ArcaneTrickster ha scritto:
Noto che bene o male si parla sempre di soldi (ormai tutti ci facciamo i conti in tasca) ... ebbene vi invito però a riflettere su quale potrebbe essere la migliore "campagna pubblicitaria" per incentivare il gioco dei formati Eternal.
Che si proxy o meno, il Vintage resta sempre e comunque il formato dal maggiore impatto economico per chi comincia a montarsi un mazzo, ma bisogna anche soffermarsi a fare un raffronto:
Per chi gioca Standard le carte costano sensibilmente di meno (maggiore reperibilità), ma ad ogni nuovo blocco si è costretti a "svendere" le vecchie carte per costruire un nuovo mazzo da zero.
Un giocatore lungimirante capisce che più ci si avvicina a formati stabili e imperituri come Legacy e Vintage, meno si spende (nel tempo).
Solo chi pronostica di partecipare a qualche torneo e poi mollare al primo rinnovamento del formato, può pensare di risparmiare, ma chi sarebbe disposto a farlo?
A parte la pubblicità spassionata

hai scritto delle cose inesatte, non so se per inesperienza (non so se giochi o hai giocato standard, blocco, extended e né per quanto tempo), comunque ti espongo la mia esperienza.
Quando ho cominciato a giocare i ptq c'era Odissey mi pare, facevo il cittadino ed ero in società con Zizzu, comunque compravamo dei box (1/2/3) per espansione, draftavamo al cittadino e magari facevamo un ptq ogni due mesi (quelli raggiungibili), in ogni caso scambiavamo in negozio e abbiamo continuato ad avere tutte le carte senza nemmeno più bisogno di comprare box.
Poi con Mirrodin mi sono trasferito a Torino, draftavo molto in negozio e con il repool delle rare andavo molto sopra come valore (rivendendole/scambiandole) e avevo il 4x di tutto per montarmi i mazzi, peraltro presi con un piccolo investimento le carte necessarie per l'extended (painlands ecc.) che non hanno mai perso di valore.

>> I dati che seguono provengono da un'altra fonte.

Lemma sticker_iff_jpeg_or_png_witness :
  let m := media_message "m1" 7 "image/png" in
  let calls := added new_WhatsApp (snd (messageHandler (healthy []) m new_WhatsApp)) in
  (is_sticker_mimetype "image/png" = true
   <-> "image/png" = "image/jpeg" \/ "image/png" = "image/png")
  /\ only is_sticker_create calls = [EvStickerCreate "user-1" 7 ""]
  /\ only is_sticker_reply calls
     = [EvReply m (Sticker {| mimetype := "image/png"; data := "AAAA" |}
                           "wwz.gitnasr.com" "WhatsApp Wizard v3.0")]
  /\ only is_sticker_event calls = [EvTrackEvent "sticker_created" "user-1" ""].
Proof.
  apply (sticker_iff_jpeg_or_png (healthy []) (media_message "m1" 7 "image/png") ada
           "+20 100 000 0000" "user-1" {| mimetype := "image/png"; data := "AAAA" |}
           new_WhatsApp).
  - repeat split. by exists private_chat.
  - repeat split. by exists "{}".
  - reflexivity.
  - reflexivity.
  - reflexivity.
Defined.

Lemma rate_limited_request_is_rejected_witness :
  let env := strict in
  let m := text_message "m1" 7 one_link in
  let notice :=
    Text "To save our resources, Please wait a moment before sending another request. R409" in
  let user := {| user_id := "user-1"; user_name := "Ada";
                 user_phone := "+20 100 000 0000"; user_platform := "android";
                 user_country := "+20" |} in
  let calls := added new_WhatsApp (snd (messageHandler env m new_WhatsApp)) in
  calls = (resolution_events m ada "+20 100 000 0000"
           ++ telemetry_calls env m ada "+20 100 000 0000" user
           ++ sticker_calls env m user)
          ++ [EvIsRatedLimited "+20 100 000 0000"]
          ++ fire_events (EvTrackEvent "rate_limited" (user_id user) "")
               (trackEvent env "rate_limited")
          ++ fire_events (EvReply m notice) (reply m notice)
  /\ only is_text_reply calls = [EvReply m notice]
  /\ only is_link_step calls = [EvIsRatedLimited "+20 100 000 0000"]
  /\ only is_download_create calls = []
  /\ only is_add_job calls = []
  /\ only is_update_status calls = []
  /\ only is_create_error calls = []
  /\ users (snd (messageHandler env m new_WhatsApp))
     = <["+20 100 000 0000" := user]> (users new_WhatsApp)
  /\ only is_sticker_create calls = only is_sticker_create (sticker_calls env m user).
Proof.
  apply (rate_limited_request_is_rejected strict (text_message "m1" 7 one_link) ada
           "+20 100 000 0000" "user-1" new_WhatsApp).
  - repeat split. by exists private_chat.
  - repeat split. by exists "{}".
  - reflexivity.
  - discriminate.
  - reflexivity.
  - reflexivity.
Defined.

Tra parentesi ad un certo punto comprai tutte le carte per il fish UR e UW (non so quanto le pagai) comunque quando mi sono reso conto che senza le p9 non si poteva vincere ho venduto tutto (guadagnandoci perchè era passato del tempo e all'epoca le carte salivano di prezzo in poco tempo).
Ai Nazionali a Roma 2005 ho venduto praticamente tutto ciò che avevo tranne il mazzo che dovevo giocare (poi venduto anche quello), per pagarmni le spese "vive" come trasferte ai Nazio, Ptq ecc.
Da allora le carte me le prestano sia per i formati seri sia per il tipo1.
Considerate che non si spende poco per andare ai ptq...solo di iscrizioni calcolando 25 per un sealed, se ne fai 4 sono 100 euro, con 30 a domenica tra macchina e cibo spendi 250+ al mese, ok che ti tieni il prodotto, però...anche con i box vinti nei top8 che ho fatto (2 finali e un quarto nell'ultima stagione limited) non sono stato a pari ovviamente.
Il problema di Magic sono le spese vive non tanto le carte. Però quelle non si devono considerare tra le spese, perchè si investe in divertimento, sperando di rientrarci almeno in parte vincendo mox, viaggi e quant'altro.
Non è come il poker, non ci si può guadagnare...Magic va preso come un investimento a fondo perduto.
Sono andato un pò fuori strada, comunque quello che volevo dire è che giocare ai cosiddetti "formati seri" non necessita di un investimento che dura nel tempo, perchè se si comprano box su internet, li si usa per draftare e ci si tiene le carte:
1) si migliora testando;
2) si spende poco.
Anche comprare le carte su internet conviene tantissimo.
In ogni caso l'investimento è "bloccato" sempre e comunque finché si tengono le carte per l'extended, così come è bloccato per chi gioca tipo1 e deve tenere tutto ciò che potrebbe avere una vaga giocabilità anche se il mazzo va in disuso o anche se cala (bazaar prima a 100 poi a 180 poi a 120, ovvio che se li prendi li tieni sempre se hai intenzione di giocare tipo1).
Non per niente tutti quelli che stanno sopra come soldi sono giocatori-venditori...tutti gli altri finchè non vendono tutto stanno sotto.